The oldest known fossils ever known have recently been discovered and scientists are giddy. Researchers believe that the fossils, discovered, ironically, because global warming melted some long-frozen snow in Greenland, could be the fossilized remains of ancient bacteria. If they are correct, the newly discovered fossils would be fully 220 million years older than anything else ever uncovered.
— newsAnglr Science (@scienceanglr) September 3, 2016
These newly discovered fossils, the oldest ever known to be found, could represent bacteria that was among the first ever life on Earth, reports NBC News.
If researchers are correct, these oldest known fossils discovered in Greenland are the ancient ancestors of stromatolites, which have been found in Australia.
The discovery of these oldest known fossils was made in, obviously, incredibly ancient rock. Such samples are rarely discovered, because ancient rock is usually nonexistent or close to it. The Earth recycles itself constantly, and ancient rock is often eroded away and/or pushed down far enough in the Earth’s crust to once again become part of the mantle.
According to the scientists who discovered and have researched these oldest known fossils, they are very similar in structures to the stromatolites of Australia. As such, they are not actually fossils of bacteria itself, but the fossilized remains of the formations that the 3.7 billion-year-old bacteria would have made. Scientists believe that these newly discovered fossils, which are now the oldest ever known to be found, were single-celled organisms that colonized together.
— OSC Summer STEM (@OSC_SummerSTEM) September 1, 2016
When the bacteria, now only depicted in these oldest known fossils, bunched together in the billions and billions, they would have formed a “mat,” in the same way certain modern bacteria do when they form colonies.
As National Geographic reports, these oldest known fossils, discovered in Greenland, were only found because of increasing climate change. They were uncovered because Greenland is increasingly warming, and their discovery was only made possibly due to the effects of global warming. While the discovery of the world’s oldest known fossils might put climate change in a somewhat positive light, scientists are actually becoming increasingly concerned by melting permafrost and glaciers.
@NatGeo Hmm…Perhaps old viruses, bacterium &diseases from ancient times? Can't wait for the pandemics from under the melting permafrost!
— ingy belle (@ingy_belle) September 1, 2016
— betty may davis (@boogerbearbetty) September 3, 2016
— very average scream (@scarpelos) August 31, 2016
@time The vastness of the universe alone is enough to convince us. Science proved that we live among bacteria we can't see with naked eyes
— shzat palana (@ShzatP) August 31, 2016
When long-frozen soil and the like is thawed, bacteria and viruses long-dead can be reactivated. In fact, scientists blame a recent Anthrax outbreak on global warming. They believe that locals became exposed to the deadly bio-hazard when a long-frozen reindeer herd thawed.
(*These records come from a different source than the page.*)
(** *** rhbok_crds.go *)
Definition legacy_type (crdName : string) : option ResourceType :=
  if String.eqb crdName legacyCohortCRD then Some LegacyCohort
  else if String.eqb crdName legacyTopologyCRD then Some LegacyTopology else None.
(** What stands in the way of the deletion of a CRD. *)
Definition legacyCRDHasInstances (crdName : string) : M (option string) :=
  match legacy_type crdName with
  | None => m_ret None
  | Some rt =>
      let* listed := attempt (kListAll rt defaultListOptions) in
      match listed with
      | inl err =>
          if IsNotFound err || IsResourceTypeNotFound err then m_ret None
          else m_ret (Some ("Could not list " +:+ crdName +:+ " instances: " +:+ error_string err))
      | inr items =>
          if (0 <? length items)%nat then
            m_ret (Some ("CRD " +:+ crdName +:+ " has " +:+ show_nat (length items) +:+
              " instance(s); convert or delete them first, or use --force-delete-legacy-crds"))
          else m_ret None
      end
  end.
Definition delete_crd (step : loc) (failed : nat) (crdName : string) : M nat :=
  let* crdStep := child step ("delete-" +:+ crdName) ("Delete CRD " +:+ crdName) in
  let* got := attempt (kGetCRD crdName) in
  match got with
  | inl err =>
      if IsNotFound err then completef crdStep StepSkipped "CRD not found" ;; m_ret failed
      else fail_step crdStep "Failed to get CRD" err ;; m_ret (Datatypes.S failed)
  | inr _ =>
      let* inTheWay := if rh_ForceDeleteLegacyCRDs a then m_ret None else legacyCRDHasInstances crdName in
      match inTheWay with
      | Some msg => completef crdStep StepFailed msg ;; m_ret (Datatypes.S failed)
      | None =>
          let* deleted := attempt (kDelete CustomResourceDefinition "" crdName) in
          match deleted with
          | inl err =>
              if IsNotFound err then completef crdStep StepCompleted ("Deleted CRD " +:+ crdName) ;; m_ret failed
              else fail_step crdStep "Failed to delete CRD" err ;; m_ret (Datatypes.S failed)
          | inr _ => completef crdStep StepCompleted ("Deleted CRD " +:+ crdName) ;; m_ret failed
          end
      end
  end.
Definition deleteLegacyCRDs : M () :=
  let* step := child root "delete-legacy-crds" "Delete legacy v1alpha1 Kueue CRDs" in
  if dryRun then completef step StepSkipped ("Would delete legacy CRDs: " +:+ show_slice legacyCRDNames)
  else
    let* failed := m_fold (delete_crd step) legacyCRDNames 0%nat in
    if (0 <? failed)%nat then completef step StepFailed "One or more legacy CRD deletions failed"
    else completef step StepCompleted "Legacy CRD deletion complete".

(** *** rhbok_wait.go *)
Definition removal_poll (_ : ()) : M (bool * ()) :=
  let* state := getKueueManagementState in
  if negb (String.eqb state ManagementStateRemoved) then m_ret (false, ())
  else
    try* dsc := kSingleton DataScienceClusterV1 else errorf_w "getting DataScienceCluster" in
    let* cond := m_lift (getDSCCondition dsc kueueReadyType) in
    if match cond with Some c => String.eqb (k_Status c) "False" && String.eqb (k_Reason c) ManagementStateRemoved | None => false end
    then m_ret (true, ())
    else
      let* got := attempt (kGet Deployment applicationsNamespace embeddedKueueDeployment) in
      match got with
      | inl err =>
          if IsNotFound err then m_ret (true, ()) else m_throw (errorf_w "getting embedded Kueue deployment" err)
      | inr _ => m_ret (false, ())
      end.
Definition waitForEmbeddedRemoval : M () :=
  let* step := child root "wait-embedded-removal" "Wait for embedded Kueue to be removed" in
  if rh_SkipRemoveEmbedded a then completef step StepSkipped "Skipped (--skip-remove-embedded)"
  else if dryRun then completef step StepSkipped "Would wait for embedded Kueue removal"
  else
    let* waited := attempt (PollUntilContextTimeout componentPollPeriod componentTimeout removal_poll ()) in
    match waited with
    | inl err => fail_step step "Timed out waiting for embedded Kueue removal" err
    | inr _ => completef step StepCompleted "Embedded Kueue removed"
    end.

Definition ready_poll (_ : ()) : M (bool * ()) :=
  try* dsc := kSingleton DataScienceClusterV1 else errorf_w "getting DataScienceCluster" in
  let* cond := m_lift (getDSCCondition dsc kueueReadyType) in
  if negb (condition_is "True" cond) then m_ret (false, ())
  else
    try* pods := kList Pod operatorNamespace "" else errorf_w "listing RHBOK pods" in
    m_ret ((0 <? length pods)%nat && forallb podReady pods, ()).
Definition waitForKueueReady : M () :=
  let* step := child root "wait-kueue-ready" "Wait for KueueReady condition" in
  if dryRun then completef step StepSkipped "Would wait for KueueReady=True"
  else
    let* waited := attempt (PollUntilContextTimeout componentPollPeriod componentTimeout ready_poll ()) in
    match waited with
    | inl err => fail_step step "Timed out waiting for KueueReady" err
    | inr _ => completef step StepCompleted "KueueReady=True and RHBOK pods ready"
    end.

(** *** checks/kueue/discovery over the answers of the cluster *)
Definition enabled_namespaces (enabled : gset string) (selector : string) : M (gset string) :=
  try* items := kListMetadata NamespaceType (with_selector selector) else errorf_w "listing kueue-enabled namespaces" in
  m_ret (enabled ∪ list_to_set (map GetName items)).
Definition kKueueEnabledNamespaces : M (gset string) :=
  m_fold enabled_namespaces [LabelKueueManaged +:+ "=true"; LabelKueueOpenshiftManaged +:+ "=true"] ∅.
Definition labeled_namespaces (namespaces : gset string) (rt : ResourceType) : M (gset string) :=
  let* listed := attempt (kListMetadata rt (with_selector LabelKueueQueueName)) in
  match listed with
  | inl err =>
      if IsResourceTypeNotFound err then m_ret namespaces
      else m_throw (errorf_w ("listing " +:+ rt_Kind rt +:+ " with kueue label") err)
  | inr items => m_ret (namespaces ∪ list_to_set (map GetNamespace items))
  end.
Definition kWorkloadLabeledNamespaces : M (gset string) := m_fold labeled_namespaces MonitoredWorkloadTypes ∅.

(** *** rhbok_labeling.go *)
Definition namespacesWithLocalQueues : M (gset string) :=
  let* listed := attempt (kListAll LocalQueue defaultListOptions) in
  match listed with
  | inl err => if IsResourceTypeNotFound err then m_ret ∅ else m_throw (errorf_w "listing LocalQueues" err)
  | inr items => m_ret (list_to_set (List.filter (λ ns, negb (String.eqb ns "")) (map GetNamespace items)))
  end.
Definition namespaceHasOpenshiftManagedLabel (name : string) : M bool :=
  let* got := attempt (kGet NamespaceType "" name) in
  match got with
  | inl err => if IsNotFound err then m_ret false else m_throw (errorf_w ("getting namespace " +:+ name) err)
  | inr ns => m_ret (managed_label ns)
  end.
Definition queueNameForNamespace (namespace : string) : M string :=
  if negb (String.eqb (rh_QueueName a) "") && negb (String.eqb (rh_QueueName a) defaultQueueName) then m_ret (workloadQueueName a)
  else
    let* listed := attempt (kListAll LocalQueue (in_namespace namespace)) in
    match listed with
    | inl err =>
        if IsResourceTypeNotFound err then m_ret (workloadQueueName a)
        else m_throw (errorf_w ("listing LocalQueues in " +:+ namespace) err)
    | inr [item] => m_ret (GetName item)
    | inr _ => m_ret (workloadQueueName a)
    end.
Before these new oldest known fossils were discovered, the oldest fossils ever discovered were 3.48 billion years old, and discovered in Western Australia. They, too, were stromatolites.
According to evolutionary scientists and biologists, there is direct genetic evidence to suggest that life on Earth most likely started roughly 4 billion years ago — just half a billion years after the Earth is believed to have been formed. Now that the oldest known fossils have been discovered, scientists believe that they have gotten their hands on unequivocal signs of life from very close to the Earth’s infancy.
These oldest known fossils were found near Greenland’s ice cap, in the Isua Greenstone Belt, which also happens to be the home of the oldest known sedimentary rocks in the world.
— Uncommon Raven (@Hrafnheidur) September 3, 2016
The discovery of the Earth’s oldest known fossils could have widespread repercussions in numerous fields of scientific study. NASA scientists and others are looking for structures precisely like the ones formed from the Earth’s oldest known fossils when they search the red planet for signs of life.
If bacterial life ever existed on Mars, it would likely look almost identical to the recently discovered oldest known fossils on Earth. According to researchers, when they were alive, the bacteria that left behind the oldest known fossils ever discovered on the planet would have lived in warm, shallow water, an environment very similar to what scientists believe a young Mars would have exhibited.
“It points to a rapid emergence of life on Earth and supports the search for life in similarly ancient rocks on Mars.”
Researchers and scientists expect more enticing secrets to be discovered now that global warming is becoming more prevalent. As glaciers and permafrost disintegrate, an unknown array of hidden treasures is likely to be uncovered and discovered.
— Engadget (@engadget) September 1, 2016
According to scientists, ice melt hit its fastest-ever-recorded rate in 2015, a trend that is fully expected to continue. It is believed that if the rate of current climate change and global warming remains the same, the Arctic could be over 30 degrees hotter by 2300, effectively reverting back to the climate of 52 million years ago.
“In other words, the Earth would be so warm that palm trees could grow in Alaska and crocodiles could swim in the Arctic Ocean.”
Between now and then, however, scientists are excited to learn what else may be discovered, in addition to the Earth’s oldest known fossils, as the ice retreats.